# [Task objective]
Starting at the first line of the data below, retype every line up to and including the one containing "(** [ConfigMgr]: a".

# [Data section]
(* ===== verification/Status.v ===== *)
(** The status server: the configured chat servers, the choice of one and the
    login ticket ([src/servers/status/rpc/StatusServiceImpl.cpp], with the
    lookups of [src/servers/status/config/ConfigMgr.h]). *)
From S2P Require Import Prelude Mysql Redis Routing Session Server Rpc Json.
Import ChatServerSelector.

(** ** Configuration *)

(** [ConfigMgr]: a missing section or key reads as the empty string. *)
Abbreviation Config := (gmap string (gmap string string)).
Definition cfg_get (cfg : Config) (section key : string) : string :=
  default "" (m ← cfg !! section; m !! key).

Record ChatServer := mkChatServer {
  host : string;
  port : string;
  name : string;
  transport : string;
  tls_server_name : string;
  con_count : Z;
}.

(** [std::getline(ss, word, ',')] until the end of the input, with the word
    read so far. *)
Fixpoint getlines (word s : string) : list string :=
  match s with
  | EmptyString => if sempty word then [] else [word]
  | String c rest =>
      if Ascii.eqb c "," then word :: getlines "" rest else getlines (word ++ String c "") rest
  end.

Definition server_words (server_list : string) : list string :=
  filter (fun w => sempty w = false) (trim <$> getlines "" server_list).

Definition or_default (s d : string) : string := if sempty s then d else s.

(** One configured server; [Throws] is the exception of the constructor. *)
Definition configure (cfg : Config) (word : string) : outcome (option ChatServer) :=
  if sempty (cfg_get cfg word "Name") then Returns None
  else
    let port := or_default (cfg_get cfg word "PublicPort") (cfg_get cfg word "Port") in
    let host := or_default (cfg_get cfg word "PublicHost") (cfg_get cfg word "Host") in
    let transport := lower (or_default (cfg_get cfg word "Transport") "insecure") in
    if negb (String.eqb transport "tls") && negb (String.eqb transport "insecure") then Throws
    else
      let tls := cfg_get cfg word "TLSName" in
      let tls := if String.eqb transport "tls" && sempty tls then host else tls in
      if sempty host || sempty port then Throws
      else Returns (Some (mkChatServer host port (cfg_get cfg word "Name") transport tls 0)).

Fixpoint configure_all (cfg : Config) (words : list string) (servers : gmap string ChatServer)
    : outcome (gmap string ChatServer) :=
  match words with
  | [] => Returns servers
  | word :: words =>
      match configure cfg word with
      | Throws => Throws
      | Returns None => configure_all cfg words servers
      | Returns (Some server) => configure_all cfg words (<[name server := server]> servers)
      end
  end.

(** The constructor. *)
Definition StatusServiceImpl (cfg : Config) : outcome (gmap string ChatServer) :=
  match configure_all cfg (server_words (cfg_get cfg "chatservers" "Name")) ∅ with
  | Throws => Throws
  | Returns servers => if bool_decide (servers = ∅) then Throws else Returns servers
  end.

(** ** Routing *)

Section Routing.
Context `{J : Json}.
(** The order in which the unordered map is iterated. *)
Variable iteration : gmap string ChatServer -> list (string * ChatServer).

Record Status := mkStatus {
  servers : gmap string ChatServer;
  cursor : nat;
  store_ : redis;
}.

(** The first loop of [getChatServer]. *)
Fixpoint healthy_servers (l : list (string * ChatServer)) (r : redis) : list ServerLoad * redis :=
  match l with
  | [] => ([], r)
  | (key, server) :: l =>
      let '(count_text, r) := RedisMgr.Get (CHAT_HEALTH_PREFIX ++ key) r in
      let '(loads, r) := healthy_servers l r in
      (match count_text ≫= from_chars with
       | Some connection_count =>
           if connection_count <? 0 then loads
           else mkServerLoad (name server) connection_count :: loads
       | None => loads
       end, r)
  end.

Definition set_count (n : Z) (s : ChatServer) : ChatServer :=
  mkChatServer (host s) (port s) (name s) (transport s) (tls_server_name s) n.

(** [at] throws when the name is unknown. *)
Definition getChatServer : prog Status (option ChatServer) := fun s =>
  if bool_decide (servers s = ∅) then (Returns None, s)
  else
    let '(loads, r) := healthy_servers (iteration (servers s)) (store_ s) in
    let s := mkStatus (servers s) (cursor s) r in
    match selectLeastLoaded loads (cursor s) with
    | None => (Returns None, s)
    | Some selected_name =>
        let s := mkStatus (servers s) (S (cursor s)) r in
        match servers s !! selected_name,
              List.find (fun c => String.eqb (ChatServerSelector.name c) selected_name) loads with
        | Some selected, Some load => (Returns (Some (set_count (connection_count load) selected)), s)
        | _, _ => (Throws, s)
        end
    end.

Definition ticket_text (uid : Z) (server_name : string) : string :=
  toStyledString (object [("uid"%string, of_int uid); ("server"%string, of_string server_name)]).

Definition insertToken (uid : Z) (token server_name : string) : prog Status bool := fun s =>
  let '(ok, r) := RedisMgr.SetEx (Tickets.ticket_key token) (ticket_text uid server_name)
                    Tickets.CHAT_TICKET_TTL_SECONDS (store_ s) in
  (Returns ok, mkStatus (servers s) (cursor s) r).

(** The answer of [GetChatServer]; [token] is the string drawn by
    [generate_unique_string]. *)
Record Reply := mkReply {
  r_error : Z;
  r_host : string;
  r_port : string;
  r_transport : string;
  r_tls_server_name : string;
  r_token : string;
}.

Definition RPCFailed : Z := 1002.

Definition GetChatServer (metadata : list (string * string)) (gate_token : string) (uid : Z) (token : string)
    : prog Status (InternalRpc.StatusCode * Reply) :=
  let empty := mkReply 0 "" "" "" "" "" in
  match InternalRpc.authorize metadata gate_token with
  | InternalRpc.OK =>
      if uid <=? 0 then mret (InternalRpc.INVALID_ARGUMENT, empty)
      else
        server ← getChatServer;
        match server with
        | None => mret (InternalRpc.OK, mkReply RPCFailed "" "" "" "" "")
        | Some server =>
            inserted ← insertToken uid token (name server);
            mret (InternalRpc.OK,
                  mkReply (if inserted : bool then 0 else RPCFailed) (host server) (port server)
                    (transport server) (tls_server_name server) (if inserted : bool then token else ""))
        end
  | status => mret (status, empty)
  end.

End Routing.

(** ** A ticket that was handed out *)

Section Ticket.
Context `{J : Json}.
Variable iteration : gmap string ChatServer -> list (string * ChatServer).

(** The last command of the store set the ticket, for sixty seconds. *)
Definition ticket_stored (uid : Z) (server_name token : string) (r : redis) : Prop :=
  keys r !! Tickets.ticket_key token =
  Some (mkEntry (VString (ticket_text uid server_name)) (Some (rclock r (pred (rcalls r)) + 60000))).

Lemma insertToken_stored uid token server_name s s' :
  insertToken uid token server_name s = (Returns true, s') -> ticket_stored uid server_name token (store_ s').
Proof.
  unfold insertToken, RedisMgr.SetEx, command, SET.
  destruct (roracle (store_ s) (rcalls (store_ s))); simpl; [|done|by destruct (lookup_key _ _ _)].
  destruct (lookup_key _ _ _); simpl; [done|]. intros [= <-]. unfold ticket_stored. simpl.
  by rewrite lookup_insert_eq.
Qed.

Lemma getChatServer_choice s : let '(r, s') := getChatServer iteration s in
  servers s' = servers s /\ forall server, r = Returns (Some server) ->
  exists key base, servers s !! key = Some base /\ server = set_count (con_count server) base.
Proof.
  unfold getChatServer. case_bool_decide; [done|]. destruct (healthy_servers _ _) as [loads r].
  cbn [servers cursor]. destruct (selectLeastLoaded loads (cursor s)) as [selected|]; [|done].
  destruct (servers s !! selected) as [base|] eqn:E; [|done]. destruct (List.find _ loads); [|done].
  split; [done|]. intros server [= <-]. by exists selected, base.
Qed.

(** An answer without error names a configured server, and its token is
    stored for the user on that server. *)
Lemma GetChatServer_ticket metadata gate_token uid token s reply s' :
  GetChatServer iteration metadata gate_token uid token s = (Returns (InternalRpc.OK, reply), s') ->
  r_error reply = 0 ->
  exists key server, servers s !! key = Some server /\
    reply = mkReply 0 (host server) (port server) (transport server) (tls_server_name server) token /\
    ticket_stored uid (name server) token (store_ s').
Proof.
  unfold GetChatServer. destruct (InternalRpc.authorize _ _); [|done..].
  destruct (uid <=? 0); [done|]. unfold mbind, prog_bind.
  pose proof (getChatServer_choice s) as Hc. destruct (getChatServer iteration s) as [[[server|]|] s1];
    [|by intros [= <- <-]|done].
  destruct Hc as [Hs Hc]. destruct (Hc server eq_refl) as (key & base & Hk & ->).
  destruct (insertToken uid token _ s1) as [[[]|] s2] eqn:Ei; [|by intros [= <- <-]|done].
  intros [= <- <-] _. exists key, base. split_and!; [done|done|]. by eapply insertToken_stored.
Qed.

# [Result]
(* ===== verification/Status.v ===== *)
(** The status server: the configured chat servers, the choice of one and the
    login ticket ([src/servers/status/rpc/StatusServiceImpl.cpp], with the
    lookups of [src/servers/status/config/ConfigMgr.h]). *)
From S2P Require Import Prelude Mysql Redis Routing Session Server Rpc Json.
Import ChatServerSelector.

(** ** Configuration *)

(** [ConfigMgr]: a missing section or key reads as the empty string. *)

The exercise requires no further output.